◆ **TASK TO CARRY OUT**
Go over the entries below line by line, copying each one that contains the word "slice".

Stored items
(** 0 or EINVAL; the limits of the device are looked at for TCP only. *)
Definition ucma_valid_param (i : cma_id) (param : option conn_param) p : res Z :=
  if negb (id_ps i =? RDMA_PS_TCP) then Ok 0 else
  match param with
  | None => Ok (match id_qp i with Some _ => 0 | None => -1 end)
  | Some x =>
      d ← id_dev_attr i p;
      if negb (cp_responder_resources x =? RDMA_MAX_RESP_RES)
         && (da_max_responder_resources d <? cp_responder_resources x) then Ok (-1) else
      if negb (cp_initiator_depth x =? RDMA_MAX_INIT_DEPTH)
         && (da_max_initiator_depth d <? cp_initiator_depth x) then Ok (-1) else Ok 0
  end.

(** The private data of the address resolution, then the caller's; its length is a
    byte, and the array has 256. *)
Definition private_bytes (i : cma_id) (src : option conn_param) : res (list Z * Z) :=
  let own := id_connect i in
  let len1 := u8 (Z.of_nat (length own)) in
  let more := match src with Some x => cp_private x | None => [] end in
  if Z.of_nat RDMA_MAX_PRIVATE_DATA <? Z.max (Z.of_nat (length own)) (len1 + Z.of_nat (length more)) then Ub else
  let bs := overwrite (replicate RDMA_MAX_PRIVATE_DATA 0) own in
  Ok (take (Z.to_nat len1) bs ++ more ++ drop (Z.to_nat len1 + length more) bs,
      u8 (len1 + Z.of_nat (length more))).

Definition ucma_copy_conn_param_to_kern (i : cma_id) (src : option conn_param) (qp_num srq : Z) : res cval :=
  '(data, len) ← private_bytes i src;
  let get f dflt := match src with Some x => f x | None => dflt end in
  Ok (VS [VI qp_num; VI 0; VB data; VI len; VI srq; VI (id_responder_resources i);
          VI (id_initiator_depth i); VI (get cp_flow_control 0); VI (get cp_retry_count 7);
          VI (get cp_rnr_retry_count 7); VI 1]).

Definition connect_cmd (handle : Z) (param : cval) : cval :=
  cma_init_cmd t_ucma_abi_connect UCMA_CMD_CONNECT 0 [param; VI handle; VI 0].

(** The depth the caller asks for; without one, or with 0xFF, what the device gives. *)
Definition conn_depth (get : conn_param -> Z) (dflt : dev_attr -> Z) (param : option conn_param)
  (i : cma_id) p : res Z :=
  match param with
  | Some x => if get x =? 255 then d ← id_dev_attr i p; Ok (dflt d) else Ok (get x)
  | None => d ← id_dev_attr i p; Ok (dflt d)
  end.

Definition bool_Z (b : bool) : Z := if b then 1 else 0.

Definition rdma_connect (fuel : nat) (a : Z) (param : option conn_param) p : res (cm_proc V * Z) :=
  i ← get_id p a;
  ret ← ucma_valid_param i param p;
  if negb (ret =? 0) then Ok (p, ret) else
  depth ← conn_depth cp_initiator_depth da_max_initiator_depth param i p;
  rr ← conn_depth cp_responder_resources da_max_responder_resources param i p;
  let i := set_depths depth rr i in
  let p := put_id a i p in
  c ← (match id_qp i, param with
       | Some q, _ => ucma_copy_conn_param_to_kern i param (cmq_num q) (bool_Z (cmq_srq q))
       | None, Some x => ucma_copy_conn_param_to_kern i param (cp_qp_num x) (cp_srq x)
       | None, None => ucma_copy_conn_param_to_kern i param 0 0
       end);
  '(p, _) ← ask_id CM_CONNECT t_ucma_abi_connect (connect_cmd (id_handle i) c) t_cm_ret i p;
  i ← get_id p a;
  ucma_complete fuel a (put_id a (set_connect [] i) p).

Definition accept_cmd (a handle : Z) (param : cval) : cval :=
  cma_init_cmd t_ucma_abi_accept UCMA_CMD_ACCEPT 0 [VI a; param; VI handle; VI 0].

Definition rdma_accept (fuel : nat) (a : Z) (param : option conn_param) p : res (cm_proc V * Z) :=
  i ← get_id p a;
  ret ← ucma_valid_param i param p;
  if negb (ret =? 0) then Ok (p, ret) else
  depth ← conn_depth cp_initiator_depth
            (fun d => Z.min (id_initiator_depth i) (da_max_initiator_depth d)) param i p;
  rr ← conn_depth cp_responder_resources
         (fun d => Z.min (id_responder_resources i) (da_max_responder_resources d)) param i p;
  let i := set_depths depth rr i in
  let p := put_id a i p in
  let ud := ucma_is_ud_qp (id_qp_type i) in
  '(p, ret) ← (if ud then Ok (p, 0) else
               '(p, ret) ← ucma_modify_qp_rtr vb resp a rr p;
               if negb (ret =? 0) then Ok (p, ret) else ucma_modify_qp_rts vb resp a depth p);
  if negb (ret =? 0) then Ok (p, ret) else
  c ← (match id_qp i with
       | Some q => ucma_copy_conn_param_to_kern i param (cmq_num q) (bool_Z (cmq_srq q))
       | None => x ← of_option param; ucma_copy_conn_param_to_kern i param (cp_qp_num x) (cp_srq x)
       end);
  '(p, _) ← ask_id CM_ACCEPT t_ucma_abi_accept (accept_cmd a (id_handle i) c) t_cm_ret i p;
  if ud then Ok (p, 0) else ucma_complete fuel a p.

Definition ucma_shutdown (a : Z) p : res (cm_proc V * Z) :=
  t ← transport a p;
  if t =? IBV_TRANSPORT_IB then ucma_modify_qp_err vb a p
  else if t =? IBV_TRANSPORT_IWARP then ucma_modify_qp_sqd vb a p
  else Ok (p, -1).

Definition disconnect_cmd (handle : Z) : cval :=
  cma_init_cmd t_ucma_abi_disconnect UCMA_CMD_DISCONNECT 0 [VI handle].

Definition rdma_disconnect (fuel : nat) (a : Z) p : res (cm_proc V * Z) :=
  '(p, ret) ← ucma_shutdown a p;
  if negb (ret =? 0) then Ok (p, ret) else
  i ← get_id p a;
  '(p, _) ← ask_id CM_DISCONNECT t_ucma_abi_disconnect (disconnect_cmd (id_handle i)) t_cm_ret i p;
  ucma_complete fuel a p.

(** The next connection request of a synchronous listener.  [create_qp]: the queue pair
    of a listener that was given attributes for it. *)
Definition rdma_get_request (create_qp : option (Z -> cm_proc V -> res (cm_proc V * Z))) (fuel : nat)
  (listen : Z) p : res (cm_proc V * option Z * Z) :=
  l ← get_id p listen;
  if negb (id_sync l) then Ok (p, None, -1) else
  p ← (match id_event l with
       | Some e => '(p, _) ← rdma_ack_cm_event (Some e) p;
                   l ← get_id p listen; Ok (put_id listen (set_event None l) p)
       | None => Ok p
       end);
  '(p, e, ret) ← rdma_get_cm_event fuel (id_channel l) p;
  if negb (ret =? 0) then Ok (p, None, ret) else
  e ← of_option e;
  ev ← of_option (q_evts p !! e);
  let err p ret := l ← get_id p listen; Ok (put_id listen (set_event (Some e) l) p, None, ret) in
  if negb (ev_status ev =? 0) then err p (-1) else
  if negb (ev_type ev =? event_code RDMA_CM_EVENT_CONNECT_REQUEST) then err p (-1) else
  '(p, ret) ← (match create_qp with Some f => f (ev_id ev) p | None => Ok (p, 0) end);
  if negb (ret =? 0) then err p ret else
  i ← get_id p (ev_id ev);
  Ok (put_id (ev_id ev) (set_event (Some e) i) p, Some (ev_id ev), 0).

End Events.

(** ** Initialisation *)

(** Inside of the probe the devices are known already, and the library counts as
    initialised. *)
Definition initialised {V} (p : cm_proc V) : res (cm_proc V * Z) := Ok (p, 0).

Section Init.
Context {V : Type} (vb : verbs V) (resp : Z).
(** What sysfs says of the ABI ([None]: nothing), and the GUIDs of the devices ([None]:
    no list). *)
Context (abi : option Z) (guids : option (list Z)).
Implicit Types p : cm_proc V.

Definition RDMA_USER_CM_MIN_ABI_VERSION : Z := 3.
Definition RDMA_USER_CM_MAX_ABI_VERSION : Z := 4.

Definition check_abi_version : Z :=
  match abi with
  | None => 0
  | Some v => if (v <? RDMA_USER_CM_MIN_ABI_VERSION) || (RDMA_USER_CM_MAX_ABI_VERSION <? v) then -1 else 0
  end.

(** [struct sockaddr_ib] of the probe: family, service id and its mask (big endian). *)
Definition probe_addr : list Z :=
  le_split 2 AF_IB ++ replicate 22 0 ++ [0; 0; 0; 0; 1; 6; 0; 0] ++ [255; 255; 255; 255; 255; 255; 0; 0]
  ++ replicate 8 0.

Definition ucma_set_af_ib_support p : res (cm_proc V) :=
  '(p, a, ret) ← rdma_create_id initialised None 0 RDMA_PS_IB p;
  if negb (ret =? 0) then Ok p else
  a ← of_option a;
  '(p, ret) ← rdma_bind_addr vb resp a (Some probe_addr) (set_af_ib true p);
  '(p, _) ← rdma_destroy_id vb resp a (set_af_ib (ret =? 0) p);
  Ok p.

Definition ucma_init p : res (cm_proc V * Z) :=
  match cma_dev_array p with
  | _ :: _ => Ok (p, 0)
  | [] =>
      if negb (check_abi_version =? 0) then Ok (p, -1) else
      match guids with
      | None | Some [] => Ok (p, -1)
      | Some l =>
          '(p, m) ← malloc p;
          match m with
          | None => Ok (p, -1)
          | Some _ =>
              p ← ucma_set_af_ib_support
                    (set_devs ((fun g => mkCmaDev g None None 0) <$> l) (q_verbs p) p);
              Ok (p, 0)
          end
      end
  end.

==

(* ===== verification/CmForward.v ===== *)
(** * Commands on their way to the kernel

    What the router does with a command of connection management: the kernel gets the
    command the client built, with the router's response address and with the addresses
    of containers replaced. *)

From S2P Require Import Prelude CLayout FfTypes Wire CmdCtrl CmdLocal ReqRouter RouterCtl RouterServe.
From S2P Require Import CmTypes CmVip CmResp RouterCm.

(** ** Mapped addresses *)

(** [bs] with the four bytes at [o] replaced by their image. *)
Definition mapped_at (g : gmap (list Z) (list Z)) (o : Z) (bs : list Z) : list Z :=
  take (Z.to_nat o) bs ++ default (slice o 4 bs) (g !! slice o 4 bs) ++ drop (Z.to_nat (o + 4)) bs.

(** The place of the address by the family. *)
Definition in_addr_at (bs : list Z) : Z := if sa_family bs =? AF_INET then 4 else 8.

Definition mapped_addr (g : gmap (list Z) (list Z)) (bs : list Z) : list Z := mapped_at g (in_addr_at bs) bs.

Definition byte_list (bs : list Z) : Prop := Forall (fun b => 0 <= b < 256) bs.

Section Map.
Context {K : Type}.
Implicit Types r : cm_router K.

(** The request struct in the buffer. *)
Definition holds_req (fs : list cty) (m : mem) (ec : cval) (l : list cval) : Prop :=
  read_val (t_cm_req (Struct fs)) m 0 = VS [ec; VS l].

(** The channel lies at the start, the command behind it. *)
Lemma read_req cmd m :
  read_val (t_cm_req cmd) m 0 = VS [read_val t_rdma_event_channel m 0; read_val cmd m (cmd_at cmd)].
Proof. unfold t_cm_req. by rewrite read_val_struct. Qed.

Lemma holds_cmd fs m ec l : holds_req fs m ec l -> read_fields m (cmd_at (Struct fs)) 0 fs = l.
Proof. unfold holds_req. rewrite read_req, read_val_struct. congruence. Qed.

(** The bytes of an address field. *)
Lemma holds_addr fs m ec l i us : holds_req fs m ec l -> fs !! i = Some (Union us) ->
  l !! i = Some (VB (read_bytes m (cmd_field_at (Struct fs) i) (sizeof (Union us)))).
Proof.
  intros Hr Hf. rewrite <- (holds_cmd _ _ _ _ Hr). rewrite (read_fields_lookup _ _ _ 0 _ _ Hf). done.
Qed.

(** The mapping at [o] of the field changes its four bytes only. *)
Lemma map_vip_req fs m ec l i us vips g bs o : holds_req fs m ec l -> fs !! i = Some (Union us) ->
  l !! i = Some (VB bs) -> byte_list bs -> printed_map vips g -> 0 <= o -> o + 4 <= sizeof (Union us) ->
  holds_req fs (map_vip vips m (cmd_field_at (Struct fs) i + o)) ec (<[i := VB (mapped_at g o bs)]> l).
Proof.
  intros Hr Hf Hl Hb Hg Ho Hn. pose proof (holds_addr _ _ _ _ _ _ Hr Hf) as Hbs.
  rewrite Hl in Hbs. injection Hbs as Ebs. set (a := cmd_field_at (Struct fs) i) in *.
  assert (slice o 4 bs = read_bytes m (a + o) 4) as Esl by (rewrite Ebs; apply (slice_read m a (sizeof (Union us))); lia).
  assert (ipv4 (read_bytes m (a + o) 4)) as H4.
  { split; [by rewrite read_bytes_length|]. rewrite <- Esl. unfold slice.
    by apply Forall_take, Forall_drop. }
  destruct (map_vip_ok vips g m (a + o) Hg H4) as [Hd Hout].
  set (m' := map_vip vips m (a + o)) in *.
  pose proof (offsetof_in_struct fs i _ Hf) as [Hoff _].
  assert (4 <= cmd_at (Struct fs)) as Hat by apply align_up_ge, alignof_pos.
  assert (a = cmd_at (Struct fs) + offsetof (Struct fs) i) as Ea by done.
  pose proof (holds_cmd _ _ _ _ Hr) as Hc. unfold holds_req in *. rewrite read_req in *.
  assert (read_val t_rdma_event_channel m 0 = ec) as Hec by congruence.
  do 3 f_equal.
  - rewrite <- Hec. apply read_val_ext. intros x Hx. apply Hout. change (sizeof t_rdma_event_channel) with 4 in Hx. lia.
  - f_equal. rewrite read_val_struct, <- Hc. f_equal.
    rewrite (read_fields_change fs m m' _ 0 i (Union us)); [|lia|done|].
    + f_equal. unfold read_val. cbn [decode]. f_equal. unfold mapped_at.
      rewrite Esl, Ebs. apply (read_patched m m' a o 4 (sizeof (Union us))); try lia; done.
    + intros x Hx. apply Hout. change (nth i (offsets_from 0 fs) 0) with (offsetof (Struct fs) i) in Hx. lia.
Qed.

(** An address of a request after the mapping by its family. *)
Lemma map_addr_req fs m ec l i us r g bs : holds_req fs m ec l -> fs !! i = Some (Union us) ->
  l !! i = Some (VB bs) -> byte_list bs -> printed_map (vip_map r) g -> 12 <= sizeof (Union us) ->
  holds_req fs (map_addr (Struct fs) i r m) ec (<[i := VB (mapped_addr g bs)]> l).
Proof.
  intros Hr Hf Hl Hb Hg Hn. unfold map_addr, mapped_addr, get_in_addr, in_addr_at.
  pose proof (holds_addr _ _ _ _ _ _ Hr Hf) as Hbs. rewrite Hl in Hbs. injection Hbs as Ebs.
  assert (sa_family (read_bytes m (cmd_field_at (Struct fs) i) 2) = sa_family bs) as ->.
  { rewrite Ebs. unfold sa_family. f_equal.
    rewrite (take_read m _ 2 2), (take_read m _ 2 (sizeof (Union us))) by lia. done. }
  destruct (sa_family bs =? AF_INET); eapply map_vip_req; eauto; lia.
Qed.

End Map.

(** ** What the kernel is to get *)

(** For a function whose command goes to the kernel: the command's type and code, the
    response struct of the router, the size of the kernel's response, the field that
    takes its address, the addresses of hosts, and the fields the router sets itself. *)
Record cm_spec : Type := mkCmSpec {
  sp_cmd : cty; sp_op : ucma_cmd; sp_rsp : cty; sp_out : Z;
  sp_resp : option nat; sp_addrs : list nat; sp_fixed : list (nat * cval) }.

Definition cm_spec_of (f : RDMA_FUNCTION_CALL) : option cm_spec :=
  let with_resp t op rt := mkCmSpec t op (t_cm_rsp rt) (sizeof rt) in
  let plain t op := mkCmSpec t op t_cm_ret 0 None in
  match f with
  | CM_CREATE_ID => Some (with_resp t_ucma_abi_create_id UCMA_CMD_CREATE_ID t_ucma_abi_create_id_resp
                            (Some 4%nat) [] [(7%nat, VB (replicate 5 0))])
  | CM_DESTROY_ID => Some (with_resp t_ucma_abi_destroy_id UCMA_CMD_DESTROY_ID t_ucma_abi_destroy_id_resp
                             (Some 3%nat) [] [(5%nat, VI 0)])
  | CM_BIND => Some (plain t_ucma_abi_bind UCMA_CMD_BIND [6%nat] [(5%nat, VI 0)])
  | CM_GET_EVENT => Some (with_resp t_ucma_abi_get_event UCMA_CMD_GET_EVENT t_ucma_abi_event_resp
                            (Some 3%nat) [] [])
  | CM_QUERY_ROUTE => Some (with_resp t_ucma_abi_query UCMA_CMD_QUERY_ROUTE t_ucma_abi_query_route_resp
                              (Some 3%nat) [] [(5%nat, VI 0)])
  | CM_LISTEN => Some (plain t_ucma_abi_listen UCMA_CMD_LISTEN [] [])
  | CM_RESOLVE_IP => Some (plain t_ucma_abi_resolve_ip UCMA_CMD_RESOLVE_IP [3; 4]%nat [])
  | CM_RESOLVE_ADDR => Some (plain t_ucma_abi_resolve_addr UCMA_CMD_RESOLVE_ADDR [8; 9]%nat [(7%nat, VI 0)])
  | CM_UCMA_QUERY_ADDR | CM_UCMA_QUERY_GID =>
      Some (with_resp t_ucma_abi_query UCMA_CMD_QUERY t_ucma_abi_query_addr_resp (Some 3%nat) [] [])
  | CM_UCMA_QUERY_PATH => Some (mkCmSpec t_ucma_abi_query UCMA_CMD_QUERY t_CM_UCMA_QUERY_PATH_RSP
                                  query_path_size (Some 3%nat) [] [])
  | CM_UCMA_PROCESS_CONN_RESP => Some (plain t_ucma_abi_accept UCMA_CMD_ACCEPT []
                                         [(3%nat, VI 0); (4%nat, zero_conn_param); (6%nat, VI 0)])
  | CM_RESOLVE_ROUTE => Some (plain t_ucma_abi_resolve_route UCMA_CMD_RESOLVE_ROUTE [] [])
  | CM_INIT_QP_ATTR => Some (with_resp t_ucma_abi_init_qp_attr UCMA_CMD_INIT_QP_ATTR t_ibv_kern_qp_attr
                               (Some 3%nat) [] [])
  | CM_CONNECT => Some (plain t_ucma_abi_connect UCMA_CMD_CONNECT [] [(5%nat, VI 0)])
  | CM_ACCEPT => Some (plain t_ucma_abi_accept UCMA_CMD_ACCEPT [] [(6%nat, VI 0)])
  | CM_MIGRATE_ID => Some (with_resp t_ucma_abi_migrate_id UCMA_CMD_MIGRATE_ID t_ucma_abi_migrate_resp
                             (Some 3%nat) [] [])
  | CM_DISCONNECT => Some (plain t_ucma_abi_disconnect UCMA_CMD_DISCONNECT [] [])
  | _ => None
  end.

* * *

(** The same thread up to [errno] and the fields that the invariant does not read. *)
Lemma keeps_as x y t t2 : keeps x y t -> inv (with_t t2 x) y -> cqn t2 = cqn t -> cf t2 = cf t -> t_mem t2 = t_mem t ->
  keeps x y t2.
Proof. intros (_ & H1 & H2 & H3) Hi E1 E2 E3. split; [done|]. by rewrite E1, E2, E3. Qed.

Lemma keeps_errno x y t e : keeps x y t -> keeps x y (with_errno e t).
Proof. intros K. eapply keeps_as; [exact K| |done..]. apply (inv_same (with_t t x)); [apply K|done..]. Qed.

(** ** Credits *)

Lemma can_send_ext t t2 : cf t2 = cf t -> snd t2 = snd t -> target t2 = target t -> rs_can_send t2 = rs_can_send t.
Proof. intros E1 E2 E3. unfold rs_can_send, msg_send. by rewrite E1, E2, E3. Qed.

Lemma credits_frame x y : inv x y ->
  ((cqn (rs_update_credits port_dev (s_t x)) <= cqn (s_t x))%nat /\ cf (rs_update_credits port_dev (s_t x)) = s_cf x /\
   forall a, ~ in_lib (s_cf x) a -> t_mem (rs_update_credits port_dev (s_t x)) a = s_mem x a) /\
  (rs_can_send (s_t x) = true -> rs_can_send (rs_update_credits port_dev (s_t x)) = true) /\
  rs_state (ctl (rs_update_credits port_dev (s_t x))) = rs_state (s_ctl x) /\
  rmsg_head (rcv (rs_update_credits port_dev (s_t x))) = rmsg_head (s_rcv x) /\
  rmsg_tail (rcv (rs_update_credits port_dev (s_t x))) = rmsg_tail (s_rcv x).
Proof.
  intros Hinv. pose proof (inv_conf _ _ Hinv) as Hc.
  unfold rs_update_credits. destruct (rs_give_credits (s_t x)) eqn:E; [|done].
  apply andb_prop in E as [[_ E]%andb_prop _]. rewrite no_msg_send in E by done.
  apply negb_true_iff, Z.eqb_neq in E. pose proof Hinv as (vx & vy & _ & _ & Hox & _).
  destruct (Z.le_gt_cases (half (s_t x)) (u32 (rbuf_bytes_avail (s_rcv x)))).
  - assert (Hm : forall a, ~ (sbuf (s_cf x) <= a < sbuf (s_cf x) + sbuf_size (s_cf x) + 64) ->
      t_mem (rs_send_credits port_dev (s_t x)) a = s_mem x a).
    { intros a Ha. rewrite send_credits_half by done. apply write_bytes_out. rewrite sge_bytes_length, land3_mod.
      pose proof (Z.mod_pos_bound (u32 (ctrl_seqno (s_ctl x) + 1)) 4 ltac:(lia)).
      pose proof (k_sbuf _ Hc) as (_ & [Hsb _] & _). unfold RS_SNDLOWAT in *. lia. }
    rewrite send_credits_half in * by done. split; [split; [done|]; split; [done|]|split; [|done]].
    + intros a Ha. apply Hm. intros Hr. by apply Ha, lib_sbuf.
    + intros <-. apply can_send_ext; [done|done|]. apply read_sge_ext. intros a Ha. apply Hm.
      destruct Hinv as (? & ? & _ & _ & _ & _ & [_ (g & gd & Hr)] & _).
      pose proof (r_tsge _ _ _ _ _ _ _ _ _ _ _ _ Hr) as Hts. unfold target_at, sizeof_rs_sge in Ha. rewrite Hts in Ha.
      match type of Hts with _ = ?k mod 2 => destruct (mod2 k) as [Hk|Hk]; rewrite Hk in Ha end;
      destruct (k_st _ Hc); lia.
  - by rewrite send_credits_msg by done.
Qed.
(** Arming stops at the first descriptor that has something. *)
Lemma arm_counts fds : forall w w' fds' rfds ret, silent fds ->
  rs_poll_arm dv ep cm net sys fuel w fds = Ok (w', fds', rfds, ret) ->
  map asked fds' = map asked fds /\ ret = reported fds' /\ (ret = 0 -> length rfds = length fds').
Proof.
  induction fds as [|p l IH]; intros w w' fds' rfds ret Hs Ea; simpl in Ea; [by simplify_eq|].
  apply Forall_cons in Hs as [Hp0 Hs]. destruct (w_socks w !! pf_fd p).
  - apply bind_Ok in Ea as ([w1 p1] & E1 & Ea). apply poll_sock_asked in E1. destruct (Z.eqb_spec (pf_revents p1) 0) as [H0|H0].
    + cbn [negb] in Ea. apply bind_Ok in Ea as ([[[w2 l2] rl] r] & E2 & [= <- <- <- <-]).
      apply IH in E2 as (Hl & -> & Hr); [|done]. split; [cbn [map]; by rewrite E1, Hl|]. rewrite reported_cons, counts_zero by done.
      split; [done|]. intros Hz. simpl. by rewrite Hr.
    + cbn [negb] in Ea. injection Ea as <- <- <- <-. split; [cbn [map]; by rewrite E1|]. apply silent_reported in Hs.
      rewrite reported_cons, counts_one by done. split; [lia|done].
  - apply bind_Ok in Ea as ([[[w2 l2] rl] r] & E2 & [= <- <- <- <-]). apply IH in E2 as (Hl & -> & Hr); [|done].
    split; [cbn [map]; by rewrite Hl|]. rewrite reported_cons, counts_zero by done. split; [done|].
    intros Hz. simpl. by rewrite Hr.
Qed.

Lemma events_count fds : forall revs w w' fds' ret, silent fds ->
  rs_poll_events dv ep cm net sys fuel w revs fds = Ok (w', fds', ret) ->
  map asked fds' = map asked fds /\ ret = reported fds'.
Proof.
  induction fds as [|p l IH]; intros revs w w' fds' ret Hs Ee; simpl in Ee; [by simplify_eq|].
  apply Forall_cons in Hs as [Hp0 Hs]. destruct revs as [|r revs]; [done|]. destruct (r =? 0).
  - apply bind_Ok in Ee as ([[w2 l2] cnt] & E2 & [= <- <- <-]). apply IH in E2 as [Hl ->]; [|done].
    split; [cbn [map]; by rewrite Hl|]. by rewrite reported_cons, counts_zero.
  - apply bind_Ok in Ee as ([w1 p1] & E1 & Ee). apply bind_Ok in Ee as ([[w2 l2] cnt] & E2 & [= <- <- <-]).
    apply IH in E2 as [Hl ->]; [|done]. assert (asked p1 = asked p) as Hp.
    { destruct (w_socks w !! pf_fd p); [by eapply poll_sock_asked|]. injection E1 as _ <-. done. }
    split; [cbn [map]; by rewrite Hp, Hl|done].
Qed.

◆ **RESULT OF THIS EXERCISE**
  take (Z.to_nat o) bs ++ default (slice o 4 bs) (g !! slice o 4 bs) ++ drop (Z.to_nat (o + 4)) bs.
  assert (slice o 4 bs = read_bytes m (a + o) 4) as Esl by (rewrite Ebs; apply (slice_read m a (sizeof (Union us))); lia).
  { split; [by rewrite read_bytes_length|]. rewrite <- Esl. unfold slice.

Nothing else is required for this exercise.